Тем часом Ратибор, у коего было препоганейшее настроение, весь вечер пил местное кисловатое винишко, но странным образом не пьянел. Уже с полдюжины пустых жбанов громоздилось перед ним на столешнице, кои трактирные служки не спешили забирать у никому не известного гостя; как уже упоминалось, кабак забился под завязку; работы хватало.

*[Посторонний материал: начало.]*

(** C3, as the code has it: [env] is [os.environ] itself, so every
    invocation writes its overlay (the toolchain-bin-path variable, the
    ninja variable when a ninja path is given, the runtime variables of
    the sanitizers of the request) into the process environment; that
    environment is what each child of the invocation receives and what
    the invocation leaves behind, and the invocation changes no
    variable outside its overlay. *)
Theorem invocation_environment_in_place host se args w :
  let env := invocation_environ args (environ w) in
  let w' := snd (handle_invocation host se args w) in
  environ w' = env
  /\ Forall (fun e => e = env) (spawn_envs (new_events w w'))
  /\ (forall k v, (k, v) ∈ overlay args -> env !! k = Some v)
  /\ (forall k, k ∉ (overlay args).*1 -> env !! k = environ w !! k).
Proof.
  intros env w'.
  destruct (handle_invocation_env host se args w) as [H1 H2].
  split; [exact H1 |]. split; [exact H2 |]. split.
  - intros k v. apply overlay_lookup.
  - intros k. apply overlay_frame.
Qed.

Lemma invocation_environment_in_place_witness :
  let args := ci_args "build" (Some ["thread"]) false in
  let w := mkWorld {[ "PATH" := "/usr/bin" ]} (mkFS ∅ ∅) [] in
  let env := invocation_environ args (environ w) in
  env !! "INDEXSTOREDB_ENABLED_THREAD_SANITIZER" = Some "1"
  /\ env !! "PATH" = Some "/usr/bin"
  /\ env !! "ASAN_OPTIONS" = None.
Proof.
  intros args w env.
  destruct (invocation_environment_in_place (ci_host "Linux" "--fail" 1)
              "swift" args w) as (_ & _ & Hset & Hframe).
  fold env in Hset, Hframe.
  split; [| split].
  - apply Hset. apply list_elem_of_In. vm_compute. right. left. reflexivity.
  - rewrite Hframe; [reflexivity |].
    intros Hin. apply list_elem_of_In in Hin. vm_compute in Hin.
    intuition discriminate.
  - rewrite Hframe; [reflexivity |].
    intros Hin. apply list_elem_of_In in Hin. vm_compute in Hin.
    intuition discriminate.
Defined.

(** C3 as stated fails: in a sanitize-all build on Darwin that starts
    from an empty environment, the children of the four invocations
    (base, address, thread, undefined) receive the variables of the
    earlier passes as well, and the process environment is changed when
    the run is over. *)
Lemma environment_is_shared_across_invocations :
  let run := main (ci_host "Darwin" "--fail" 1)
                  (ci_args "build" None true) fresh_world in
  map (fun e => (e !! "ASAN_OPTIONS",
                 e !! "INDEXSTOREDB_ENABLED_THREAD_SANITIZER"))
      (spawn_envs (events (snd run))) =
  [ (None, None);
    (Some "detect_leaks=false", None);
    (Some "detect_leaks=false", Some "1");
    (Some "detect_leaks=false", Some "1") ]
  /\ environ fresh_world !! "ASAN_OPTIONS" = None
  /\ environ (snd run) !! "ASAN_OPTIONS" = Some "detect_leaks=false".
Proof. vm_compute. repeat split. Qed.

«Рыжий медведь» же старался залить терпким пойлом свои неспокойные сновидения; уж которую ночь ему во сне являлась Мурчалка. В лёгком соблазнительном платьице она подходила к нему, вставала на цыпочки, обвивала его шею руками и нежно целовала в колючую щёку. И каждый раз, как только дюжий ратник собирался горячо ответить на ласку, лицо Анники искажалось, превращаясь в сморщенную харю ведьмы Урсулы. В этот миг Ратибор просыпался, и лишь эхом в его голове раздавался утробный, отвратный смех древней колдуньи. Причём русич откуда-то знал в глубине души, что сейчас Урсула выглядит уже по-другому, то бишь куда как моложе; похоже, свой старый облик она принимала во снах специально для него.
— Каркалыга поганая, доберусь я до тебя! Никуда, главное, не уходи! Я скоро буду!.. Или не совсем скоро, но буду точно! Тварь дикая, да чтоб Велес тебя на клюку насадил! — Ратибор в сердцах бахнул по столу очередным опустевшим сосудом, который от такого грубого обращения не преминул расколоться на части. — Вот дерьмо!.. — в наступившей в харчевне тишине огневолосый берсерк грязно, громко и разнообразно выругался, затем не спеша полез в поясной мешочек, извлёк оттуда серебряную монетку и небрежно швырнул рядом с осколками глиняного кувшина. — За разбитую посуду, — хмуро пояснил рыжегривый витязь дородному трактирщику Базироку, с раздосадованным видом буравившему неприязненным взглядом могучего русича. — Купишь себе заместо одного с червонец жбанчиков. И да, повтори мне, что ль… Ещё вина! И чего оно не цепляет, никак не пойму! Водой, поди, разбавляешь эту отвратную кислятину?.. Или, скорее, мочой.